自筆証書遺言って、どんなものなんですか?自分で書かなくてはいけないことは、わかるけど。



自筆証書遺言とは、遺言者ご本人が遺言の全文、日付、氏名を自書し、押印することで成立する遺言です(民法968条1項)。自書という点が重要で、パソコンで印字したものや代筆では効力を生じません。



では、すべて手書きしなければならないのか、大変そうだな。財産の詳細などもすべて自書しなければならないということ?



財産目録を添付する場合については、目録部分はパソコン等で作成したものや登記事項証明書のコピー等でも問題ありませんが、その場合各ページに遺言者の署名押印が必要です。



なるほど



自筆証書遺言のよい点は、いつでもどこでも作成できるところですね。他の遺言方式と比較して、費用も抑えることができまます。内容や存在自体を秘密にすることもできます。



費用も抑えられて、手軽でよいな。



そうですね。その反面、方式不備によって無効となるリスクは他の遺言方式と比べ、高くなります。
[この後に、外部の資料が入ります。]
(* ===== verification/Fwd.v ===== *)
(** One forwarded connection: src/server/fwd.go. *)
From Stdlib Require Import SpecFloat.
From S2P Require Import Prelude Go Errors Sys FwdSys.
#[local] Open Scope go_scope.

Definition Fwdr_BufferSize : Z := 32 * 1024 * 1024.

(** * Common sequences *)

Definition fLogErrorE (e : error) : prog fwdE unit := call (FLog LError (Error e)).
Definition fLogWarn (s : string) : prog fwdE unit := call (FLog LWarn s).
Definition fLogInfo (s : string) : prog fwdE unit := call (FLog LInfo s).

(** A method call through a connection pointer that may be nil. *)
Definition on_conn {A : Type} (p : option conn) (k : conn → prog fwdE A) : prog fwdE A :=
  match p with Some c => k c | None => Panic nil_dereference end.

(** An operation whose failure is a panic with [msg]. *)
Definition must (e : fwdE bool) (msg : string) : prog fwdE unit :=
  ok <- call e;; if ok : bool then Ret tt else Panic msg.

Definition mux_unlock (f : fref) (d : dir) : prog fwdE unit :=
  must (FMuxUnlock f d) "sync: unlock of unlocked mutex".
Definition wg_done (w : wgref) : prog fwdE unit :=
  must (WDone w) "sync: negative WaitGroup counter".

(** A close whose error is only logged. *)
Definition warned (p : prog fwdE (option error)) (what : string) : prog fwdE unit :=
  r <- p;; match r with Some err => fLogWarn (what +:+ Error err) | None => Ret tt end.

(** * The rate limit *)

(** float64 *)
Definition f64 (z : Z) : spec_float := binary_normalize 53 1024 z 0 false.
Definition fmul : spec_float → spec_float → spec_float := SFmul 53 1024.
Definition fdiv : spec_float → spec_float → spec_float := SFdiv 53 1024.
Definition fsub : spec_float → spec_float → spec_float := SFsub 53 1024.
Definition fadd : spec_float → spec_float → spec_float := SFadd 53 1024.

(** [int64(f)]: towards zero. *)
Definition ftrunc (f : spec_float) : Z :=
  match f with
  | S754_finite s m e =>
      let n := (if (0 <=? e)%Z then Z.pos m * 2 ^ e else Z.pos m / 2 ^ (- e))%Z in
      if s then (- n)%Z else n
  | _ => 0%Z
  end.

(** [Duration.Seconds()] *)
Definition Seconds (ns : Z) : spec_float :=
  fadd (f64 (Z.quot ns 1000000000)) (fdiv (f64 (Z.rem ns 1000000000)) (f64 1000000000)).

(** The pause after [nw] bytes were written in [timeWrite] nanoseconds, if there is one. *)
Definition timeToSleep (nw dataRate timeWrite : Z) : option Z :=
  let dataBytes := f64 nw in
  let rateBps := fmul (f64 dataRate) (f64 125000) in
  let timeToSleep := fsub (fdiv dataBytes rateBps) (Seconds timeWrite) in
  if SFltb (f64 0) timeToSleep then Some (ftrunc (fmul timeToSleep (f64 1000000000)))
  else None.

(** A full buffer takes 2.68 seconds at 100 Mbit/s. *)
Example timeToSleep_full : timeToSleep Fwdr_BufferSize 100 0 = Some 2684354560%Z.
Proof. vm_compute. reflexivity. Qed.

(** * The forwarder *)

Definition NewForwarder : prog fwdE fref := call FNew.

Definition SetDataRate (p : fref) (dataRate : Z) : prog fwdE unit :=
  call (FSetDataRate p dataRate);;
  rate <- call (FGetDataRate p);;
  if (rate >? 0)%Z then
    clientConn <- call (FGetClientConn p);;
    match clientConn with
    | Some c => call (NSetLinger c 0)
    | None => Ret tt
    end
  else Ret tt.

Definition closeUpstream (p : fref) : prog fwdE unit :=
  call (FMuxLock p Up);;
  defer (mux_unlock p Up) (
    closed <- call (FGetIsClosed p Up);;
    if closed : bool then Ret tt
    else
      e <- call (FHasEmergency p);;
      (if e : bool then must (FCloseEmergency p) "close of closed channel" else Ret tt);;
      clientConn <- call (FGetClientConn p);;
      on_conn clientConn (λ c, warned (call (NCloseRead c)) "[Fwd] clientConn.CloseRead: ");;
      call (FSetIsClosed p Up)).

Definition closeDownstream (p : fref) : prog fwdE unit :=
  call (FMuxLock p Down);;
  defer (mux_unlock p Down) (
    closed <- call (FGetIsClosed p Down);;
    if closed : bool then Ret tt
    else
      serverConn <- call (FGetServerConn p);;
      on_conn serverConn (λ c, warned (call (NCloseRead c)) "[Fwd] serverConn.CloseRead: ");;
      call (FSetIsClosed p Down)).

Definition Close (p : fref) : prog fwdE unit :=
  closeUpstream p;;
  call (FRecvClosed p).

Section forwarder.
Context `{PkgErrors}.

Definition ErrShortWrite : error := EText "short write".

(** The messages of a failed write; [nr] is what was to be written, [nw] what was. *)
Definition writeFailed (msg : string) (err : error) (nr nw : Z) : prog fwdE unit :=
  (if IsClosedError err then fLogWarn msg else fLogErrorE (WithStack err));;
  if negb (nr =? nw)%Z then fLogErrorE (WithStack ErrShortWrite) else Ret tt.

(** The body of the loop of [upstream]; [inr] is its [return]. *)
Definition upstreamStep (p : fref) (clientIn serverOut : option conn)
  : prog fwdE (unit + unit) :=
  emergency <- call (FPollEmergency p);;
  if emergency : bool then Ret (inr tt)
  else
    r <- on_conn clientIn (λ c, call (NRead c Fwdr_BufferSize));;
    let '(b, cerr) := r in
    let nr := Z.of_nat (length b) in
    returned <-
      (if (nr >? 0)%Z then
         timeWriteStart <- call TNow;;
         w <- on_conn serverOut (λ c, call (NWrite c b));;
         let '(nw, serr) := w in
         rate <- call (FGetDataRate p);;
         (if (rate >? 0)%Z then
            now <- call TNow;;
            rate <- call (FGetDataRate p);;
            match timeToSleep nw rate (now - timeWriteStart) with
            | Some ns => call (TSleep ns)
            | None => Ret tt
            end
          else Ret tt);;
         match serr with
         | Some serr => writeFailed "[Fwd] Upstream: server is close" serr nr nw;; Ret true
         | None => Ret false
         end
       else Ret false);;
    if returned : bool then Ret (inr tt)
    else
      match cerr with
      | Some cerr =>
          if bool_decide (cerr = EOF) || IsClosedError cerr then Ret (inr tt)
          else fLogErrorE (WithStack cerr);; Ret (inr tt)
      | None => Ret (inl tt)
      end.

Definition upstream (p : fref) (clientIn serverOut : option conn) (wg : option wgref)
  : prog fwdE unit :=
  defer (closeDownstream p;;
         match wg with Some wg => wg_done wg | None => Ret tt end) (
    rate <- call (FGetDataRate p);;
    (if (rate >? 0)%Z then
       rate <- call (FGetDataRate p);;
       fLogInfo ("[Fwd] Upstream: data rate limited to " +:+ itoa rate +:+ " Mbps" +:+ newline)
     else Ret tt);;
    loop tt (λ _, upstreamStep p clientIn serverOut)).

(** The body of the loop of [downstream]. *)
Definition downstreamStep (serverIn clientOut : option conn) : prog fwdE (unit + unit) :=
  r <- on_conn serverIn (λ c, call (NRead c Fwdr_BufferSize));;
  let '(b, serr) := r in
  let nr := Z.of_nat (length b) in
  returned <-
    (if (nr >? 0)%Z then
       w <- on_conn clientOut (λ c, call (NWrite c b));;
       let '(nw, cerr) := w in
       match cerr with
       | Some cerr => writeFailed "[Fwd] Downstream: client is close" cerr nr nw;; Ret true
       | None => Ret false
       end
     else Ret false);;
  if returned : bool then Ret (inr tt)
  else
    match serr with
    | Some serr =>
        if bool_decide (serr = EOF) || IsClosedError serr then Ret (inr tt)
        else fLogErrorE serr;; Ret (inr tt)
    | None => Ret (inl tt)
    end.

Definition downstream (p : fref) (serverIn clientOut : option conn) (wg : option wgref)
  : prog fwdE unit :=
  defer (closeUpstream p;;
         match wg with Some wg => wg_done wg | None => Ret tt end) (
    loop tt (λ _, downstreamStep serverIn clientOut)).

(** [gatewayAddr] is [TheAPICore.GatewayAddr]. *)
Definition dialTCP (gatewayAddr network : string) (serverAddr : TCPAddr)
  : prog fwdE (result conn error) :=
  laddr <-
    (if bool_decide (gatewayAddr ≠ "") then
       r <- call (NResolveTCPAddr network (gatewayAddr +:+ ":0"));;
       match r with
       | Err err => fLogWarn ("[Fwd] ResolveTCPAddr: " +:+ Error err);; Ret None
       | Ok la => Ret (Some la)
       end
     else Ret None);;
  r <- call (NDialTCP network laddr serverAddr);;
  match r with
  | Err err => Ret (Err (WithStack err))
  | Ok conn => Ret (Ok conn)
  end.

Definition Accept (gatewayAddr : string) (p : fref) (network : string) (serverAddr : TCPAddr)
  (clientConn : conn) : prog fwdE unit :=
  defer (must (FCloseClosed p) "close of closed channel") (
    call (FSetClientConn p clientConn);;
    rate <- call (FGetDataRate p);;
    (if (rate >? 0)%Z then
       cc <- call (FGetClientConn p);;
       on_conn cc (λ c, call (NSetLinger c 0));;
       call (FMakeEmergency p)
     else Ret tt);;
    r <- dialTCP gatewayAddr network serverAddr;;
    match r with
    | Err err =>
        fLogErrorE err;;
        cc <- call (FGetClientConn p);;
        on_conn cc (λ c, warned (call (NClose c)) "[Fwd] clientConn.Close: ")
    | Ok serverConn =>
        call (FSetServerConn p serverConn);;
        wg <- call WNew;;
        call (WAdd wg 2);;
        cc <- call (FGetClientConn p);;
        sc <- call (FGetServerConn p);;
        go (upstream p cc sc (Some wg));;
        sc <- call (FGetServerConn p);;
        cc <- call (FGetClientConn p);;
        go (downstream p sc cc (Some wg));;
        call (WWait wg);;
        cc <- call (FGetClientConn p);;
        on_conn cc (λ c, warned (call (NClose c)) "[Fwd] clientConn.Close: ");;
        sc <- call (FGetServerConn p);;
        on_conn sc (λ c, warned (call (NClose c)) "[Fwd] serverConn.Close: ")
    end).

End forwarder.

Definition MinInt (a b : Z) : Z := if (a <? b)%Z then a else b.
紛失・偽造・変造・隠匿・破棄などの危険も考慮しなくてはならないです。さらに保管場所や方法によっては、発見されない可能性も出てきます。



せっかく作成したのに、発見されなかったり、破棄されてしまったのでは、意味がないな。。何かいい方法はないのか。



令和2年7月10日施行の「法務局における遺言書の保管等に関する法律」により、法務局で遺言書を保管してもらうことも可能になりました。こちらの制度も活用するとよいでしょう。家庭裁判所での検認も不要となります。



検認?



自筆証書遺言については、遺言者の死亡後、家庭裁判所で検認を受ける必要があります(民法1004条1項)。検認については遺言者の方が亡くなった後のお話です。相続人の方に手続きを行っていただく必要が出てきます。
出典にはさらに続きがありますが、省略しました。